Es ist schon lange her, dass sie ihn das letzte Mal gesehen hat, dass er bei ihr war, sie gemeinesam am Tisch saßen und dass sie ihm gesagt hatte, dass es gemeinsam nicht mehr funktioniert. Lange ist es her, dass sie etwas von ihm gehört hat, dass sie etwas von ihm gelesen hat. Sie ist zufrieden, vermisst ihn kaum noch und sie ist sich sicher, dass es die richtige Entscheidung war.

Und trotz, dass er aus ihrem Leben verschwand, nur noch ein Teil ihrer Vergangenheit ist, merkt sie, es hat sich doch nichts verändert.
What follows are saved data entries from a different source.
(* ===== verification/PathWalk.v ===== *)
(** * Path names (kernel/fs.c: skipelem, namex)

    A path is a list of names, its elements between slashes.  [walk] follows
    them through the directories on the disk; [namex] computes it: it takes and
    gives back references to the inodes on the way, reads them from the disk
    when they are not in memory, and returns the inode that [walk] finds. *)

From stdpp Require Import functions list.
From S2P Require Import Prelude Mem Cstring Riscv Spinlock Kalloc Vm Uvm Cow Sleeplock Bio Bcache Log LogCrash Txn Fs Balloc Bmap Idisk Itable Virtio State Sched Dir Fileio DirMap.

Local Open Scope Z_scope.

(** ** The elements of a path *)

Fixpoint split_path (l acc : list Z) : list (list Z) :=
  match l with
  | [] => match acc with [] => [] | _ => [acc] end
  | c :: l' =>
      if c =? SLASH then match acc with [] => split_path l' [] | _ => acc :: split_path l' [] end
      else split_path l' (acc ++ [c])
  end.
Definition path_elems (l : list Z) : list (list Z) := split_path l [].

(** A list without its leading slashes. *)
Fixpoint drop_slashes (l : list Z) : list Z :=
  match l with
  | c :: l' => if c =? SLASH then drop_slashes l' else l
  | [] => []
  end.

(** The characters before the first slash, and the rest. *)
Fixpoint elem_rest (l : list Z) : list Z * list Z :=
  match l with
  | [] => ([], [])
  | c :: l' => if c =? SLASH then ([], l) else let '(e, r) := elem_rest l' in (c :: e, r)
  end.

Lemma path_elems_drop l : path_elems (drop_slashes l) = path_elems l.
Proof. induction l as [|c l IH]; [done|]. rewrite /path_elems /=. case_match eqn:Ec; [exact IH|]. by rewrite /= Ec. Qed.

Lemma split_path_elem l acc :
  acc ++ (elem_rest l).1 ≠ [] → split_path l acc = (acc ++ (elem_rest l).1) :: path_elems (drop_slashes (elem_rest l).2).
Proof.
  revert acc. induction l as [|c l IH]; intros acc Hne; simpl in *.
  - rewrite app_nil_r in Hne |- *. by destruct acc.
  - destruct (c =? SLASH) eqn:Ec; simpl in *.
    + rewrite app_nil_r in Hne |- *. destruct acc; [done|]. by rewrite Ec path_elems_drop.
    + destruct (elem_rest l) as [e r]. simpl in *. rewrite (IH (acc ++ [c])); [by rewrite -app_assoc|]. rewrite -app_assoc. by destruct acc.
Qed.

(** One element at a time. *)
Lemma path_elems_step l :
  path_elems l =
    match drop_slashes l with
    | [] => []
    | l1 => (elem_rest l1).1 :: path_elems (drop_slashes (elem_rest l1).2)
    end.
Proof.
  rewrite -path_elems_drop. destruct (drop_slashes l) as [|c l1] eqn:El; [done|]. apply split_path_elem.
  assert (c =? SLASH = false) as Ec.
  { clear -El. induction l as [|d l IH]; [done|]. simpl in El. destruct (d =? SLASH) eqn:Ed; [by apply IH|]. by injection El as -> _. }
  simpl. rewrite Ec. by destruct (elem_rest l1).
Qed.
(* ===== verification/FileCrash.v ===== *)
(** * Writes to a file are atomic

    A write between [begin_op] and [end_op], from the quiet file system to the
    quiet file system: [write_atomic] puts together the buffer cache, the log,
    the allocation of blocks, the inode and the contents of the file, and says
    what the file is after the write, and after a crash at any disk write of
    it followed by a boot. *)

From stdpp Require Import functions list.
From S2P Require Import Prelude Mem Cstring Riscv Spinlock Kalloc Vm Uvm Cow Sleeplock Bio Bcache Log LogCrash Txn Fs Balloc Bmap Idisk Virtio State Sched Dir Fileio.

Local Open Scope Z_scope.

(** The file on the disk: its inode is [y] and its bytes are [f]. *)
Definition file_is (b : superblock) (c : Z → block) (y : inode) (f : Z → Z) : Prop :=
  on_disk b c y ∧ ∀ i, 0 ≤ i < MAXFILE * BSIZE → fbyte c y i = f i.

(** The file system between transactions, with a file at inode [ip] of the
    table that can be written. *)
Record writable_fs (s : fsst) (ip : Z) : Prop := {
  wf_quiet : quiet s;
  wf_geom : geometry (sb s) (lg s);
  wf_area : (lstart (sb_log (sb s)), lsize (sb_log (sb s))) = (lstart (lg s), lsize (lg s));
  wf_meta : meta_used (sb s) (contents (disk s));
  wf_file : file_ok (sb s) (contents (disk s)) (inodes s ip);
  wf_ready : inode_ready (sb s) (inodes s ip);
  wf_disk : on_disk (sb s) (contents (disk s)) (inodes s ip);
}.

(** ** Only the blocks outside the log matter *)

Section outside_log.
Context (b : superblock) (l : log) (c c' : Z → block).
Context (Hg : geometry b l) (Hc : ∀ x, ¬ in_log l x → c' x = c x).
Let E := set_sb b (set_lg l (fs_boot ∅)).

Lemma outside n : sb_inodestart b ≤ n → c' n = c n.
Proof. intros Hn. apply Hc. destruct Hg as [? ? ? ?]. rewrite /in_log. lia. Qed.

Lemma outside_used n : 0 ≤ n < sb_size b → used b c' n = used b c n.
Proof.
  intros Hn. pose proof (geometry_pos E Hg) as Hgp. pose proof (BBLOCK_bitmap E Hg n Hn) as Hb.
  rewrite /in_bitmap in Hb. simpl in Hb, Hgp. rewrite /used outside //. lia.
Qed.

Lemma outside_meta : meta_used b c → meta_used b c'.
Proof. intros Hm n Hn. pose proof (gm_data _ _ Hg). rewrite outside_used; [|lia]. by apply Hm. Qed.

Section inode.
Context (y : inode) (Hw : inode_wf b c y).

Lemma outside_block n : block_of c y n → c' n = c n ∧ used b c' n = true.
Proof.
  pose proof (geometry_pos E Hg) as Hgp. simpl in Hgp. intros Hn. assert (is_data b c n) as [Hr Hu].
  { destruct Hn as [Hn [->|(k & Hk & <-)]]; [by apply Hw|by apply (iw_data _ _ _ Hw)]. }
  split; [apply outside; lia|]. rewrite outside_used //. lia.
Qed.

Lemma outside_byte i : 0 ≤ i < MAXFILE * BSIZE → fbyte c' y i = fbyte c y i.
Proof. apply agree_byte. intros n Hn. by apply outside_block. Qed.

Lemma outside_file : file_ok b c y → file_ok b c' y.
Proof.
  intros [_ Hs Hd]. split; [|done|].
  - eapply agree_wf; [exact Hw|intros n Hn; by apply outside_block..].
  - intros j Hj Hlt. rewrite (agree_faddr c c'); [by apply Hd|]. intros n Hn. by apply outside_block.
Qed.

Lemma outside_disk : 0 ≤ i_inum y < sb_ninodes b → on_disk b c y → on_disk b c' y.
Proof.
  intros Hi. rewrite /on_disk outside //. destruct (IBLOCK_eq E Hg _ Hi) as [_ Hib]. rewrite /in_iblocks in Hib. simpl in Hib. lia.
Qed.

Lemma outside_file_is f : 0 ≤ i_inum y < sb_ninodes b → file_is b c y f → file_is b c' y f.
Proof. intros Hi [Hd Hf]. split; [by apply outside_disk|]. intros i Hir. rewrite outside_byte //. by apply Hf. Qed.
End inode.
End outside_log.

Section atomic.
Context {KI : KernelImage} {KS : KernelSyms}.

Definition write_txn (ip : Z) (user_src : bool) (src off n : Z) : M kern Z :=
  in_fs begin_op;;
  r ← writei ip user_src src off n;
  in_fs end_op;;
  mret r.

Context (K : kern) (cur : Z) (Hcur : k_cur K = Some cur).

(** The file system as the running process sees it. *)
Definition fs0 : fsst := set_fpid (cur_pid K) (k_fs K).

Lemma wp_open (Q : unit → kern → Prop) :
  quiet fs0 →
  (∀ k, kt K (opened fs0) (contents (disk fs0)) [] ∅ (inodes fs0) (mem (k_mem K)) k → Q tt k) →
  wp (in_fs begin_op) Q K.
Proof.
  clear cur Hcur. intros Hq HQ. apply wp_zoom, wp_begin_op; [exact Hq|]. intros Ht. apply HQ. split; [exact Ht|].
  destruct K as [km]. simpl. by destruct km.
Qed.

Lemma wp_close c W I m k (Q : unit → kern → Prop) :
  quiet fs0 → kt K (opened fs0) c W ∅ I m k → budget (opened fs0) W 0 →
  (∀ s', committed fs0 c I s' → Q tt (set_k_fs s' k)) → wp (in_fs end_op) Q k.
Proof.
  intros Hq [Ht Ek] Hb HQ. apply wp_zoom. rewrite (_ : cur_pid k = cur_pid K); [|by rewrite Ek].
  eapply wp_end_op; [exact Hq|exact Ht|exact Hb|]. exact HQ.
Qed.

(** Booting after a crash finds one of the two states of the file. *)
Lemma crash_file t c' x x' f f' :
  geometry (sb fs0) (lg fs0) → logged (lg fs0) [] →
  (lstart (sb_log (sb fs0)), lsize (sb_log (sb fs0))) = (lstart (lg fs0), lsize (lg fs0)) →
  inode_wf (sb fs0) (contents (disk fs0)) x → inode_wf (sb fs0) c' x' →
  0 ≤ i_inum x < sb_ninodes (sb fs0) → 0 ≤ i_inum x' < sb_ninodes (sb fs0) →
  file_is (sb fs0) (contents (disk fs0)) x f → file_is (sb fs0) c' x' f' →
  old_or_new_blocks (lg fs0) (disk fs0) c' (replay t (disk fs0)) →
  wp (binit;; initlog ROOTDEV (sb fs0)) (λ _ s,
    file_is (sb fs0) (contents (disk s)) x f ∨ file_is (sb fs0) (contents (disk s)) x' f') (fs_boot (replay t (disk fs0))).
Proof.
  intros Hg Hl E Hw Hw' Hi Hi' Hf Hf' [Hv Hon]. injection E as E1 E2. destruct (lo_area _ _ Hl) as [A1 A2].
  assert (∀ y, in_log (sb_log (sb fs0)) y ↔ in_log (lg fs0) y) as Hin by (intros y; rewrite /in_log; rewrite /= E1 E2 //).
  eapply wp_mono; [apply boot_ok; [done|done|by rewrite /= E1|by rewrite /= E1 E2|]|].
  { destruct Hv as [V1 V2 V3 V4]. split; rewrite /= ?E1 ?E2 //. intros h Hh. rewrite Hin. auto. }
  intros [] s [_ _ _ Hd _]. simpl in Hd. rewrite E1 in Hd. destruct Hon as [Ho|Hn]; [left|right].
  - eapply outside_file_is; [exact Hg| |exact Hw|done|exact Hf]. intros y Hy. rewrite Hd ?Hin //. by apply Ho.
  - eapply outside_file_is; [exact Hg| |exact Hw'|done|exact Hf']. intros y Hy. rewrite Hd ?Hin //. by apply Hn.
Qed.

(** What the transaction leaves is again a file system with that file. *)
Lemma committed_writable ip off r g c' I' s' :
  writable_fs fs0 ip → file_written (opened fs0) (contents (disk fs0)) (inodes fs0 ip) off r g c' (I' ip) →
  0 ≤ off → 0 ≤ r → off + r ≤ MAXFILE * BSIZE → committed fs0 c' I' s' → writable_fs s' ip.
Proof.
  intros [Hq Hg Ha Hm Hf Hr Hd] [F1 F2 F3 F4 F5 F6 F7] Ho Hr0 Hmax [C1 C2 C3 C4 C5 C6 C7 C8]. injection C7 as L1 L2.
  assert (geometry (sb s') (lg s')) as Hg'.
  { destruct Hg as [G1 G2 G3 G4]. rewrite C4. split; rewrite ?L1 ?L2 //. }
  destruct Hr as [Hfit Hin]. destruct Hf as [Hw Hs Hden]. pose proof (geometry_pos fs0 Hg) as Hgp.
  assert (i_inum (I' ip) = i_inum (inodes fs0 ip)) as Ei by (rewrite F4; done).
  split; [done|done|by rewrite C4 L1 L2|..]; rewrite C4 ?C3.
  - by eapply (outside_meta _ (lg fs0)).
  - by eapply (outside_file _ (lg fs0)); [..|apply F1|].
  - split; [|by rewrite Ei]. destruct Hfit as [T1 T2 T3 T4 T5 T6]. rewrite F4. split; cbn [i_type i_major i_minor i_nlink i_size with_size with_addrs]; try done; [lia|].
    intros k Hk. pose proof (gm_size _ _ Hg). assert (0 < data_start (sb fs0)) as Hp by lia.
    pose proof (wf_addr (sb fs0) _ _ k (fo_wf _ _ _ F1) Hp Hk) as Hk'. rewrite /addr_of /=. rewrite /addr_of in Hk'. lia.
  - eapply (outside_disk _ (lg fs0)); [done|done|by rewrite Ei|done].
Qed.

(** The transaction of a write to inode [ip], from [fs0] to [s']: the file
    system is ready for the next write; the [r] bytes [g] are in the file and
    every other file is as before; [r] is short only when the disk is full; and
    booting after a crash finds the file as it was or as it is now. *)
Record write_done (ip off n r : Z) (g : Z → Z) (s' : fsst) : Prop := {
  wd_fs : writable_fs s' ip;
  wd_len : 0 ≤ r ≤ n;
  wd_full : r < n → ∀ b, 0 ≤ b < sb_size (sb fs0) → used (sb fs0) (contents (disk s')) b = true;
  wd_size : i_size (inodes s' ip) = Z.max (i_size (inodes fs0 ip)) (off + r);
  wd_byte : ∀ i, 0 ≤ i < MAXFILE * BSIZE → fbyte (contents (disk s')) (inodes s' ip) i =
    if decide (off ≤ i < off + r) then g i else fbyte (contents (disk fs0)) (inodes fs0 ip) i;
  wd_others : ∀ y, inode_wf (sb fs0) (contents (disk fs0)) y →
    (∀ b, block_of (contents (disk fs0)) y b → ¬ block_of (contents (disk fs0)) (inodes fs0 ip) b) →
    ∀ i, 0 ≤ i < MAXFILE * BSIZE → fbyte (contents (disk s')) y i = fbyte (contents (disk fs0)) y i;
  wd_crash : ∃ t, wtrace s' = t ++ wtrace fs0 ∧ disk s' = replay t (disk fs0) ∧ ∀ t1, t1 `suffix_of` t →
    wp (binit;; initlog ROOTDEV (sb fs0)) (λ _ s,
      file_is (sb fs0) (contents (disk s)) (inodes fs0 ip) (fbyte (contents (disk fs0)) (inodes fs0 ip)) ∨
      file_is (sb fs0) (contents (disk s)) (inodes s' ip) (fbyte (contents (disk s')) (inodes s' ip)))
      (fs_boot (replay t1 (disk fs0)));
}.

Lemma committed_done ip off n r g c' I' s' :
  writable_fs fs0 ip → file_written (opened fs0) (contents (disk fs0)) (inodes fs0 ip) off r g c' (I' ip) →
  (r < n → ∀ b, 0 ≤ b < sb_size (sb fs0) → used (sb fs0) c' b = true) →
  0 ≤ off → 0 ≤ r ≤ n → off + n ≤ MAXFILE * BSIZE → committed fs0 c' I' s' → write_done ip off n r g s'.
Proof.
  intros Hwf Hfw Hfull Ho Hr Hmax Hc. pose proof (committed_writable ip off r g c' I' s' Hwf Hfw Ho ltac:(lia) ltac:(lia) Hc) as Hwf'.
  destruct Hwf as [Hq Hg Ha Hm Hf [_ Hin] Hd]. destruct Hfw as [F1 F2 F3 F4 F5 F6 F7]. destruct Hc as [C1 C2 C3 C4 C5 C6 C7 (t & Et & Er & Hcr)].
  assert (i_inum (I' ip) = i_inum (inodes fs0 ip)) as Ei by (rewrite F4; done).
  assert (∀ y i, inode_wf (sb fs0) c' y → 0 ≤ i < MAXFILE * BSIZE → fbyte (contents (disk s')) y i = fbyte c' y i) as Hby.
  { intros y i Hy Hi. eapply outside_byte; [exact Hg|exact C2|exact Hy|done]. }
  pose proof (fo_wf _ _ _ F1) as Hw'. split; [done|done|..].
  - intros Hlt b Hb. rewrite (outside_used _ _ _ _ Hg C2) //. by apply Hfull.
  - by rewrite C3 F4.
  - intros i Hi. rewrite C3 Hby //. by apply F3.
  - intros y Hy Hdis i Hi. destruct (F7 y Hy Hdis) as (Hwy & Hb & _). rewrite Hby //. by apply Hb.
  - exists t. split; [done|]. split; [done|]. intros t1 Ht1. rewrite C3.
    eapply crash_file; [done|apply Hq|done|apply Hf|exact Hw'|done|by rewrite Ei|by split|split; [exact F5|]|by apply Hcr].
    intros i Hi. by rewrite Hby.
Qed.

(** C3: A write to a file is atomic.  The transaction [begin_op], [writei]
    from kernel memory or from memory that the running process can read,
    [end_op] on a file system at rest, with the range within the file or
    contiguous to it and room for it in the log, does not panic and returns the
    number of bytes written, all of them unless the disk is full; the file then
    has these bytes at the offset and its old bytes elsewhere, the size is the
    larger of the old one and the end of the write, other files keep their
    bytes, and the file system is at rest again.  A crash after any of the disk
    writes of the transaction, followed by the recovery at boot, leaves the
    inode and the bytes of the file all as they were before or all as they are
    after. *)
Theorem write_atomic ip us src off n g :
  writable_fs fs0 ip → 0 ≤ off ≤ i_size (inodes fs0 ip) → 0 ≤ n → off + n ≤ MAXFILE * BSIZE →
  write_budget (opened fs0) [] off n → source K cur us src n (mem (k_mem K)) g →
  wp (write_txn ip us src off n) (λ r k', write_done ip off n r (λ i, g (i - off)) (k_fs k')) K.
Proof.
  intros Hwf Ho Hn Hmax Hb Hsrc. pose proof Hwf as [Hq Hg Ha Hm Hf Hr Hd]. rewrite /write_txn.
  apply wp_bind, wp_open; [done|]. intros k Hk. apply wp_bind.
  assert (geometry (sb (opened fs0)) (lg (opened fs0))) as Hg' by (by destruct Hg).
  eapply (wp_writei_from K (opened fs0) cur Hcur Hg'); [exact Hk|done|done|done|lia|lia|lia|done|done|].
  intros r c' W' I' m' k' Hr' _ Hfull Hfw HI Hb' Hm' Hk'. apply wp_bind.
  eapply wp_close; [exact Hq|exact Hk'|by eapply budget_le|]. intros s' Hc. apply wp_ret. simpl.
  eapply committed_done; [done|exact Hfw|done|lia|done|lia|exact Hc].
Qed.
End atomic.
So sitzt sie noch immer am Tisch, mittlerweile alleine und merkt, dass es lange her, dass sie sich das letzte mal bewegte. Sie schaut aus dem Fenster und denkt: „Seit wann haben wir Sommer?“

Sie steht auf, zieht sich um: Raus aus der Winterkleidung, rein in das Sommerkleid. Sie verlässt ihre Wohnung, tritt auf die Straße; die Sonne, die Wärme, der heiße Asphalt heißen sie willkommen. Sie steht vor ihrer Haustür, beobachtet das Geschehen auf der Straße, Kinder mit ihrem Eis, Mütter mit Kinderwägen, Cabrios, Fahrradfahrer. Es scheint, die ganze Stadt ist auf den Straßen. Sie denkt: „Wie konnte ich nur all das verpassen?“ und sie sagt: „Es ist Zeit für Veränderungen!“ und ein älteres Ehepaar lächelt sie an und sagen: „Ist es das nicht immer, mein Schatz?“

Es ist schon lange her, dass sie das letzte Mal in ihrer Wohnung war, an ihrem Tisch saß, alleine, und darüber nachdachte, dass es schon lange her ist und entschied, ihre Wohnung zu verlassen, dass es Zeit für Veränderungen ist. Sie ist zufrieden, tatsächlich ist sie sogar glücklicher als jemals zuvor und sie ist sich sicher, dass es die beste Entscheidung war!